(** * waves-auto-lessor: the leasing pipeline of [lessor.go]

    A shallow embedding of [run] and its helpers.  Go's fixed-width
    integers are integers of [Z] with their wrap-around written out; the
    node's REST API, the key and address codecs and the clock are
    oracles of a [World]; [run] is a program of a small monad that
    threads the log of everything the process did. *)

From Stdlib Require Import ZArith List String Bool Lia Permutation.
Import ListNotations.
Open Scope string_scope.
Open Scope Z_scope.

(** ** Machine integers *)

Module Int.

(** Conversion to [uint64]: the value modulo 2^64. *)
Definition uint64 (z : Z) : Z := z mod 2 ^ 64.

(** Conversion to [int64]: the two's-complement reading of the low 64 bits. *)
Definition int64 (z : Z) : Z := (z + 2 ^ 63) mod 2 ^ 64 - 2 ^ 63.

Definition is_uint64 (z : Z) : Prop := 0 <= z < 2 ^ 64.
Definition is_int64 (z : Z) : Prop := - 2 ^ 63 <= z < 2 ^ 63.

End Int.

(** ** Constants of [lessor.go] *)

Definition waves : Z := 100000000.
Definition standardFee : Z := 100000.

(** ** The amount policy (the blocks at lines 324-338 and 355-360, repeated
    at 408-422 and 439-444) *)

(** Lines 324-331: [if irreducibleBalance > 0 { b := int64(balance) -
    irreducibleBalance; if b > 0 { balance = uint64(b) } else { balance = 0 } }]. *)
Definition reserveIrreducible (irreducibleBalance balance : Z) : Z :=
  if 0 <? irreducibleBalance then
    let b := Int.int64 (Int.int64 balance - irreducibleBalance) in
    if 0 <? b then Int.uint64 b else 0
  else balance.

(** Lines 336-338: [if balance > waves && testRun { balance = waves }]. *)
Definition limitTestRun (testRun : bool) (balance : Z) : Z :=
  if (waves <? balance) && testRun then waves else balance.

(** Lines 324-338 as a whole: [None] is the exit
    "Not enough balance on ... account" of line 332. *)
Definition availableBalance (irreducibleBalance : Z) (testRun : bool) (balance : Z)
  : option Z :=
  let balance := reserveIrreducible irreducibleBalance balance in
  if balance <=? standardFee then None
  else Some (limitTestRun testRun balance).

(** Line 355: [fee := standardFee + extraFee], on [uint64]. *)
Definition feeOf (extraFee : Z) : Z := Int.uint64 (standardFee + extraFee).

(** Line 356: [amount := balance - fee], on [uint64]. *)
Definition amountOf (balance fee : Z) : Z := Int.uint64 (balance - fee).

(** Lines 355-360: [None] is the exit "Negative of zero amount to ..." of
    line 357, otherwise the amount and the fee of the transaction. *)
Definition amountAndFee (balance extraFee : Z) : option (Z * Z) :=
  let fee := feeOf extraFee in
  let amount := amountOf balance fee in
  if amount <=? 0 then None else Some (amount, fee).

(** The two exits of the amount policy; both return [errFailure] and differ
    by the line they log. *)
Inductive AmountError : Type :=
| NotEnoughBalance
| NonPositiveAmount.

(** One pass of the policy, the extra fee being the answer of the node to the
    query made between the two blocks (line 342). *)
Definition spendableAmount (irreducibleBalance : Z) (testRun : bool)
    (rawBalance extraFee : Z) : AmountError + Z * Z :=
  match availableBalance irreducibleBalance testRun rawBalance with
  | None => inl NotEnoughBalance
  | Some balance =>
      match amountAndFee balance extraFee with
      | None => inl NonPositiveAmount
      | Some af => inr af
      end
  end.

(** ** Values of the libraries the program is linked with *)

(** Go's [error] values the program tells apart: its three sentinels,
    anything for which [errors.Is(err, context.Canceled)] holds, and any
    other error. *)
Inductive error : Type :=
| errInvalidParameters
| errUserTermination
| errFailure
| contextCanceled
| otherError (text : string).

(** A Go result pair [(value, err)] of which only one side is used. *)
Inductive result (A : Type) : Type :=
| Ok (a : A)
| Err (e : error).
Arguments Ok {A} a.
Arguments Err {A} e.

(** [errors.Is(err, context.Canceled)]. *)
Definition isCanceled (e : error) : bool :=
  match e with
  | contextCanceled => true
  | _ => false
  end.

(** Fixed-size byte arrays of [crypto] and [proto], as byte strings. *)
Definition SecretKey : Type := string.
Definition PublicKey : Type := string.
Definition WavesAddress : Type := string.
Definition Digest : Type := string.

(** The fields of [url.URL] the program reads or writes. *)
Record URL : Type := {
  Scheme : string;
  Host : string
}.

Record Client : Type := {
  BaseUrl : string
}.

Record feature : Type := {
  ID : Z;
  Description : string;
  BlockchainStatus : string;
  NodeStatus : string;
  ActivationHeight : Z
}.

Record account : Type := {
  sk : SecretKey;
  pk : PublicKey;
  addr : WavesAddress
}.

(** [proto.NewUnsignedTransferWithProofs(v, senderPK, na, na, timestamp,
    amount, fee, recipient, nil)]: both assets are WAVES and the attachment
    is empty, so they carry no field here. *)
Record Transfer : Type := {
  tVersion : Z;
  tSenderPK : PublicKey;
  tTimestamp : Z;
  tAmount : Z;
  tFee : Z;
  tRecipient : WavesAddress
}.

(** [proto.NewUnsignedLeaseWithProofs(v, senderPK, recipient, amount, fee,
    timestamp)]. *)
Record Lease : Type := {
  lVersion : Z;
  lSenderPK : PublicKey;
  lRecipient : WavesAddress;
  lAmount : Z;
  lFee : Z;
  lTimestamp : Z
}.

Inductive Transaction : Type :=
| TransferTx (t : Transfer)
| LeaseTx (l : Lease).

Definition txVersion (tx : Transaction) : Z :=
  match tx with
  | TransferTx t => tVersion t
  | LeaseTx l => lVersion l
  end.

Definition isLease (tx : Transaction) : bool :=
  match tx with
  | TransferTx _ => false
  | LeaseTx _ => true
  end.

(** What [cl.Transactions.Info] hands back to [track]: the error and the
    response pointer, [None] for a nil pointer, otherwise the status code. *)
Record InfoReply : Type := {
  infoErr : option error;
  infoStatus : option Z
}.

(** The command line after [flag.Parse]. *)
Record Flags : Type := {
  nodeURL : string;
  generatorSK : string;
  lessorSK : string;
  lessorPK : string;
  leasingAddress : string;
  irreducibleBalance : Z;
  leasingThreshold : Z;
  transferOnly : bool;
  recipientAddress : string;
  dryRun : bool;
  testRun : bool;
  showHelp : bool;
  showVersion : bool
}.

(** ** The world outside the program

    The codecs and constructors of the libraries are functions; the node
    and the clock answer by the number of requests the process has already
    sent, so that two requests of one kind may be answered differently. *)
Record World : Type := {
  urlParse : string -> result URL;
  urlString : URL -> string;
  NewSecretKeyFromBase58 : string -> result SecretKey;
  NewPublicKeyFromBase58 : string -> result PublicKey;
  NewAddressFromString : string -> result WavesAddress;
  GeneratePublicKey : SecretKey -> PublicKey;
  NewAddressFromPublicKey : Z -> PublicKey -> result WavesAddress;
  NewClient : string -> result Client;
  NewRequest : string -> string -> option error;
  Sign : Z -> SecretKey -> Transaction -> result Digest;
  Marshal : Transaction -> result string;
  UnixNano : nat -> Z;
  BlocksHeight : nat -> result Z;
  BlocksLast : nat -> result WavesAddress;
  Do : nat -> string -> result (list feature);
  AddressesBalanceDetails : nat -> WavesAddress -> result Z;
  AddressesScriptInfo : nat -> WavesAddress -> result Z;
  TransactionsBroadcast : nat -> Transaction -> option error;
  TransactionsInfo : nat -> Digest -> InfoReply
}.

(** ** The log of a run *)

Inductive Event : Type :=
| Log (format : string)
| Usage
| Stdout (format : string)
| Height (reply : result Z)
| LastBlock (reply : result WavesAddress)
| ActivationStatus (reply : result (list feature))
| BalanceDetails (a : WavesAddress) (reply : result Z)
| ScriptInfo (a : WavesAddress) (reply : result Z)
| Signed (tx : Transaction) (key : SecretKey) (reply : result Digest)
| Rendered (tx : Transaction) (reply : result string)
| Broadcast (tx : Transaction) (reply : option error)
| Info (id : Digest) (reply : InfoReply)
| Sleep.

**WHAT THIS TASK INVOLVES**
Copy out, exactly and alone, the lines of the entries above between the ones holding "From Stdlib Require" and "Definition uint64 (z", inclusive.

**EXERCISE OUTPUT**
From Stdlib Require Import ZArith List String Bool Lia Permutation.
Import ListNotations.
Open Scope string_scope.
Open Scope Z_scope.

(** ** Machine integers *)

Module Int.

(** Conversion to [uint64]: the value modulo 2^64. *)
Definition uint64 (z : Z) : Z := z mod 2 ^ 64.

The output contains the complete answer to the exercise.